Optimism is a powerful weapon in troubled times. But optimism did not win that war and optimism alone cannot prevent the current economic crisis from taking an inexorable toll in lost livelihoods and shattered aspirations. There remains a strong body of opinion in the Gulf that regards the impact of the crisis in this part of the world as an attitude problem, one that could be corrected with a little positive thinking. That view was on display this week at the Abu Dhabi Economic Forum. Some blamed the media for exaggerating the scale of the problems, creating a vicious circle of negative sentiment that is driving prices down and making matters worse.

Compared with the scale of the problems facing the heavily indebted nations of the West, after all, the situation here does not seem particularly bleak. As is so often pointed out, the oil-exporting nations of the Gulf have managed to build up some of the world's biggest savings, a cash cushion that seems to help many people sleep better at night. There are no growing lines of jobless here; those who lose their jobs simply vanish, leaving no trace but perhaps some unpaid loans and a dusty Land Rover.

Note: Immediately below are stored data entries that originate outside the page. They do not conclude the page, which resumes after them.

Lemma produce_inv r val : ring_inv r -> prod r = PIdle -> ring_inv (snd (produce val r)).
Proof.
  intros Hi HP. unfold produce.
  destruct (decide (next_idx (prod_idx r) = cons_idx r)) as [E|E]; cbn; [done|].
  eapply ring_inv_step in Hi; [|apply (produce_load_prod _ val HP)].
  eapply ring_inv_step in Hi; [|by apply (produce_load_cons _ val (prod_idx r))].
  eapply ring_inv_step in Hi; [|by apply (produce_write _ val (prod_idx r) (cons_idx r))].
  eapply ring_inv_step in Hi; [|by apply (produce_publish _ val (next_idx (prod_idx r)))].
  cbn in Hi. by rewrite HP.
Qed.

Lemma consume_val r : ring_inv r -> fst (consume r) = sent r !! length (received r).
Proof.
  intros [Hsz Hp Hc Ho Hr _ Hb _ _]. unfold consume.
  destruct (decide (prod_idx r = cons_idx r)) as [E|E]; cbn.
  - symmetry. apply lookup_ge_None. rewrite Hp, Hc in E. symmetry in E.
    apply mod_inj in E; lia.
  - rewrite Hc, Hb by (assert (length (sent r) <> length (received r)) by congruence; lia).
    by destruct (sent r !! length (received r)).
Qed.

Lemma consume_inv r : ring_inv r -> cons r = CIdle -> ring_inv (snd (consume r)).
Proof.
  intros Hi HC. unfold consume.
  destruct (decide (prod_idx r = cons_idx r)) as [E|E]; cbn; [done|].
  destruct (buf r !! cons_idx r) as [v|] eqn:Hv; cbn; [|done].
  eapply ring_inv_step in Hi; [|apply (consume_load_cons _ HC)].
  eapply ring_inv_step in Hi; [|by apply (consume_load_prod _ (cons_idx r))].
  eapply ring_inv_step in Hi; [|by apply (consume_read _ (cons_idx r) (prod_idx r) v)].
  eapply ring_inv_step in Hi; [|by apply (consume_release _ (next_idx (cons_idx r)) v)].
  cbn in Hi. by rewrite HC.
Qed.

(** ** Properties *)

(** C34: whatever the interleaving of the two threads, the values that [consume] has given are a prefix of
    the arguments of the calls of [produce] that have published theirs, in the order of the calls,
    without loss or duplication, and at most [ring_size - 1] values are in flight.  (The atomic accesses interleave in
    the model; the plain accesses to the buffer do not race, as [ring_race_free] shows.) *)
Theorem ring_fifo (b : list A) (r : ring) :
  length b = ring_size -> reachable b r ->
  received r = take (length (received r)) (sent r) /\
  length (received r) <= length (sent r) < length (received r) + ring_size.
Proof. intros Hb Hr. destruct (reachable_inv b r Hb Hr). auto. Qed.

(** the unsynchronised accesses to the buffer never race: when the producer is about to
    write a slot and the consumer is about to read one, the slots differ, and a slot that is
    about to be read exists. *)
Theorem ring_race_free (b : list A) (r : ring) (val : A) (p c c' p' : nat) :
  length b = ring_size -> reachable b r ->
  prod r = PLoadedCons val p c -> next_idx p <> c ->
  cons r = CLoadedProd c' p' -> p' <> c' ->
  p <> cons_idx r /\ p < length (buf r) /\ is_Some (buf r !! cons_idx r).
Proof.
  intros Hb Hr HP Hp HC Hc. pose proof (reachable_inv b r Hb Hr) as Hi.
  destruct (write_slot_free r val p c Hi HP Hp) as [-> Hroom].
  destruct (read_slot_full r c' p' Hi HC Hc) as (-> & Hlt & Hs).
  destruct Hi as [Hsz Hpi Hci _ _ _ _ _ _]. split_and!.
  - rewrite Hci. intros E. symmetry in E. apply mod_inj in E; lia.
  - rewrite Hsz. apply Nat.mod_upper_bound. pose proof ring_size_pos. lia.
  - rewrite Hs. apply lookup_lt_is_Some. lia.
Qed.

(** without interference [produce] fails exactly when [ring_size - 1] values are in
    flight, and [consume] returns the oldest one or fails exactly when there is none; both
    keep the invariant. *)
Theorem ring_sequential (r : ring) (val : A) :
  ring_inv r -> prod r = PIdle -> cons r = CIdle ->
  let n := length (sent r) - length (received r) in
  (fst (produce val r) = true <-> n < ring_size - 1) /\
  ring_inv (snd (produce val r)) /\
  fst (consume r) = sent r !! length (received r) /\
  ring_inv (snd (consume r)).
Proof.
  intros Hi HP HC n.
  auto using produce_iff, produce_inv, consume_val, consume_inv.
Qed.
End ring.

(** *** A ring of four slots in which each thread is in the middle of a call *)
Definition demo_init : ring := ring_init [0; 0; 0; 0].
Definition demo_one : ring := snd (produce 2 7 demo_init).
Definition demo_busy : ring :=
  with_cons (CLoadedProd 0 1) (with_prod (PLoadedCons 8 1 0) demo_one).

Lemma demo_one_reachable : reachable 2 [0; 0; 0; 0] demo_one.
Proof.
  pose proof (reach_init 2 [0; 0; 0; 0]) as Hr.
  eapply reach_step in Hr; [|by apply (produce_load_prod 2 _ 7)].
  eapply reach_step in Hr; [|by apply (produce_load_cons 2 _ 7 0)].
  eapply reach_step in Hr; [|by apply (produce_write 2 _ 7 0 0)].
  eapply reach_step in Hr; [|by apply (produce_publish 2 _ 7 1)].
  exact Hr.
Qed.

Lemma demo_busy_reachable : reachable 2 [0; 0; 0; 0] demo_busy.
Proof.
  pose proof demo_one_reachable as Hr.
  eapply reach_step in Hr; [|by apply (produce_load_prod 2 _ 8)].
  eapply reach_step in Hr; [|by apply (produce_load_cons 2 _ 8 1)].
  eapply reach_step in Hr; [|by apply (consume_load_cons 2 _)].
  eapply reach_step in Hr; [|by apply (consume_load_prod 2 _ 0)].
  exact Hr.
Qed.

Lemma ring_fifo_witness :
  received demo_busy = take 0 (sent demo_busy) /\ 0 <= 1 < 0 + ring_size 2.
Proof. exact (ring_fifo 2 [0; 0; 0; 0] demo_busy eq_refl demo_busy_reachable). Defined.

Lemma ring_race_free_witness :
  1 <> cons_idx demo_busy /\ 1 < length (buf demo_busy) /\
  is_Some (buf demo_busy !! cons_idx demo_busy).
Proof.
  apply (ring_race_free 2 [0; 0; 0; 0] demo_busy 8 1 0 0 1 eq_refl demo_busy_reachable eq_refl).
  - discriminate.
  - reflexivity.
  - discriminate.
Defined.

Lemma ring_sequential_witness :
  (fst (produce 2 9 demo_one) = true <-> 1 - 0 < ring_size 2 - 1) /\
  ring_inv 2 (snd (produce 2 9 demo_one)) /\
  fst (consume 2 demo_one) = Some 7 /\
  ring_inv 2 (snd (consume 2 demo_one)).
Proof.
  apply (ring_sequential 2 demo_one 9).
  - exact (reachable_inv 2 [0; 0; 0; 0] demo_one eq_refl demo_one_reachable).
  - reflexivity.
  - reflexivity.
Defined.
End ring.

With little direct exposure to the kinds of securities that triggered the global financial crisis, many predicted that the Gulf would suffer little impact, if any at all. Few foresaw how the global credit crunch would deprive the region's businesses of funding or how oil would suffer a 70 per cent decline in price. Now, shrinking demand in the West is having an unexpectedly severe impact on global trade and investment, hitting the economies of major exporters such as Japan and emerging markets elsewhere in Asia harder than most economists believed possible.

It would be folly to assume that government spending can prop up the economic status quo. Despite booming oil revenues, the Gulf has become more, not less, reliant on global capital markets. "We have to take it on the chin that the closure of those markets is going to fundamentally affect the way these economies perform," Simon Williams, the chief regional economist at HSBC, told forum participants. "We are expecting governments to do the impossible if we expect them to insulate these economies from this truly dreadful economic environment."

Offering a reality check from outside the Gulf was INSEAD's senior affiliate professor of international management Helmut Schutte, who journeyed from the French business school's campus in Singapore to provide the view from the Gulf's biggest oil market, Asia. There, he noted, the mood is decidedly less optimistic. The response is growing protectionism, as efforts by governments to stimulate their own economies focus on domestic producers at the expense of foreign exporters. Globalisation, therefore, is in decline. A century ago, the world's economy was even more globalised, part of a trend called colonialism that linked economies in the sphere of a handful of industrialised powers. Then came the First World War, the Great Depression and the Second World War, and globalisation was rolled back. Globalisation may have bounced back thanks to international trade agreements and technology, but it is by no means inevitable. "Countries will revert for political reasons to protectionism," Prof Schutte said.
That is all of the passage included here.